Data provided:
(* ===== verification/Stream.v ===== *)
(** * Streaming LLM calls ([crates/runtime/src/stream.rs]; the stream types of
    [crates/types/src/api/runtime/callbacks.rs] and
    [crates/runtime/src/api/runtime/state.rs]; [llm_stream_call_execute] of
    [crates/runtime/src/api/llm.rs])

    [LlmStreamWrapper] sits between the provider's stream and the consumer: it
    marks every chunk, feeds it to a collector, and hands one END publication to
    the background executor when the stream ends, fails, is closed or dropped.

    - [terminalize] of an inner stream returns: the implementations in the
      repository close or drop what they own, and one that unwinds there is outside the
      model.
    - A poll answers [Pending] or [Ready]; an unwind in a poll is the answer
      [Ready (Some Panic)].
    - An [await] of [close] either resolves or the future of [close] is dropped
      there ([Panic], see [Guardrails]).
    - [finalized] is whether the background task of the END publication has
      passed its asynchronous finalizer, or is gone.
    - Tasks handed to the background executor are listed in [sw_spawned];
      [run_end_task] is what one of them does.
    - The scope stack and the sanitizer context of a wrapper are those of its
      handle and its response codec. *)

From stdpp Require Import base gmap strings list.
From S2P Require Import Prelude Text Errors Json Float64 LlmTypes Pricing Optimization Codec.
From S2P Require Import Registry Trace Events Registries ScopeStack ContextState Chains Execution.
From S2P Require Import World LlmTransforms WorldFacts Context ScopeApi Guardrails LlmRequests.
From S2P Require Import LlmPayloads Continuation LlmApi Chunks.

(** ** Streams *)

Inductive Poll (X : Type) : Type :=
| Ready (x : X)
| Pending.
#[global] Arguments Ready {_} _.
#[global] Arguments Pending {_}.

Definition Item : Type := option (outcome FlowError Json).

(** [futures::Stream<Item = Result<Json>>]. *)
Class RustStream (S : Type) : Type := {
  poll_stream : S → World → Poll Item * S * World;
}.

(** The trait [LlmStreamInner] behind an [LlmJsonStream]. *)
Class LlmStreamInner (S : Type) : Type := {
  poll_next : S → World → Poll Item * S * World;
  terminalize : S → World → S * World;
  close : S → World → outcome FlowError unit * S * World;
}.

(** [DefaultLlmStream]: a stream without teardown. *)
Record DefaultLlmStream (S : Type) : Type := { ds_stream : option S }.
#[global] Arguments Build_DefaultLlmStream {_} _.
#[global] Arguments ds_stream {_} _.

#[global] Instance default_llm_stream {S} `{!RustStream S} : LlmStreamInner (DefaultLlmStream S) := {|
  poll_next this w :=
    match ds_stream this with
    | Some stream =>
        let '(r, stream, w) := poll_stream stream w in
        (r, Build_DefaultLlmStream (Some stream), w)
    | None => (Ready None, this, w)
    end;
  terminalize this w := (this, w);
  close this w := (Ok (), Build_DefaultLlmStream None, w);
|}.

(** Run a step of a stream under a captured context; the stream's next state
    travels with the answer. *)
Definition run_under {X S} (c : MiddlewareContinuationContext) (step : World → X * S * World)
    (s : S) (w : World) : option X * S * World :=
  match run c (λ w, let '(x, s, w) := step w in (Ok (x, s), w)) w with
  | (Ok (x, s), w) => (Some x, s, w)
  | (_, w) => (None, s, w)
  end.

(** [LlmJsonStream]: a producer behind any number of adapters.
    [ContextualizedLlmStream] runs it in a captured context;
    [ExecutionGuardedLlmStream] holds the lease guards of the intercept that
    returned it until it ends. *)
Inductive LlmJsonStream (S : Type) : Type :=
| Producer (stream : S)
| Contextualized (inner : LlmJsonStream S) (context : MiddlewareContinuationContext)
| Guarded (inner : LlmJsonStream S) (continuation_guard codec_guard : bool).
#[global] Arguments Producer {_} _.
#[global] Arguments Contextualized {_} _ _.
#[global] Arguments Guarded {_} _ _ _.

Section JsonStream.
Context {S : Type} `{!LlmStreamInner S}.

Fixpoint json_poll_next (this : LlmJsonStream S) (w : World) :
    Poll Item * LlmJsonStream S * World :=
  match this with
  | Producer stream => let '(r, stream, w) := poll_next stream w in (r, Producer stream, w)
  | Contextualized inner context =>
      let '(r, inner, w) := run_under context (json_poll_next inner) inner w in
      (default (Ready (Some Panic)) r, Contextualized inner context, w)
  | Guarded inner continuation_guard codec_guard =>
      let '(r, inner, w) := json_poll_next inner w in
      let held := match r with Ready None => false | _ => true end in
      (r, Guarded inner (continuation_guard && held) (codec_guard && held), w)
  end.

Fixpoint json_terminalize (this : LlmJsonStream S) (w : World) : LlmJsonStream S * World :=
  match this with
  | Producer stream => let '(stream, w) := terminalize stream w in (Producer stream, w)
  | Contextualized inner context =>
      let '(inner, w) := json_terminalize inner w in (Contextualized inner context, w)
  | Guarded inner _ _ =>
      let '(inner, w) := json_terminalize inner w in (Guarded inner false false, w)
  end.

(** A guarded stream keeps its codec guard when its [close] is dropped. *)
Fixpoint json_close (this : LlmJsonStream S) (w : World) :
    outcome FlowError unit * LlmJsonStream S * World :=
  match this with
  | Producer stream => let '(r, stream, w) := close stream w in (r, Producer stream, w)
  | Contextualized inner context =>
      let '(r, inner, w) := run_under context (json_close inner) inner w in
      (default Panic r, Contextualized inner context, w)
  | Guarded inner _ codec_guard =>
      let '(r, inner, w) := json_close inner w in
      (r, Guarded inner false (codec_guard && match r with Panic => true | _ => false end), w)
  end.

#[global] Instance llm_json_stream : LlmStreamInner (LlmJsonStream S) := {|
  poll_next := json_poll_next; terminalize := json_terminalize; close := json_close;
|}.

End JsonStream.

(** ** The wrapper *)

Inductive StreamTermination : Type := TComplete | TFailed | TDropped.

Definition is_interrupted (t : StreamTermination) : bool :=
  match t with TComplete => false | TFailed | TDropped => true end.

Work instruction: Take the listing above and repeat exactly the lines from the one containing "- [finalized] is" through the one containing "(** Run a step", both included.

Result of this task:
    - [finalized] is whether the background task of the END publication has
      passed its asynchronous finalizer, or is gone.
    - Tasks handed to the background executor are listed in [sw_spawned];
      [run_end_task] is what one of them does.
    - The scope stack and the sanitizer context of a wrapper are those of its
      handle and its response codec. *)

From stdpp Require Import base gmap strings list.
From S2P Require Import Prelude Text Errors Json Float64 LlmTypes Pricing Optimization Codec.
From S2P Require Import Registry Trace Events Registries ScopeStack ContextState Chains Execution.
From S2P Require Import World LlmTransforms WorldFacts Context ScopeApi Guardrails LlmRequests.
From S2P Require Import LlmPayloads Continuation LlmApi Chunks.

(** ** Streams *)

Inductive Poll (X : Type) : Type :=
| Ready (x : X)
| Pending.
#[global] Arguments Ready {_} _.
#[global] Arguments Pending {_}.

Definition Item : Type := option (outcome FlowError Json).

(** [futures::Stream<Item = Result<Json>>]. *)
Class RustStream (S : Type) : Type := {
  poll_stream : S → World → Poll Item * S * World;
}.

(** The trait [LlmStreamInner] behind an [LlmJsonStream]. *)
Class LlmStreamInner (S : Type) : Type := {
  poll_next : S → World → Poll Item * S * World;
  terminalize : S → World → S * World;
  close : S → World → outcome FlowError unit * S * World;
}.

(** [DefaultLlmStream]: a stream without teardown. *)
Record DefaultLlmStream (S : Type) : Type := { ds_stream : option S }.
#[global] Arguments Build_DefaultLlmStream {_} _.
#[global] Arguments ds_stream {_} _.

#[global] Instance default_llm_stream {S} `{!RustStream S} : LlmStreamInner (DefaultLlmStream S) := {|
  poll_next this w :=
    match ds_stream this with
    | Some stream =>
        let '(r, stream, w) := poll_stream stream w in
        (r, Build_DefaultLlmStream (Some stream), w)
    | None => (Ready None, this, w)
    end;
  terminalize this w := (this, w);
  close this w := (Ok (), Build_DefaultLlmStream None, w);
|}.

(** Run a step of a stream under a captured context; the stream's next state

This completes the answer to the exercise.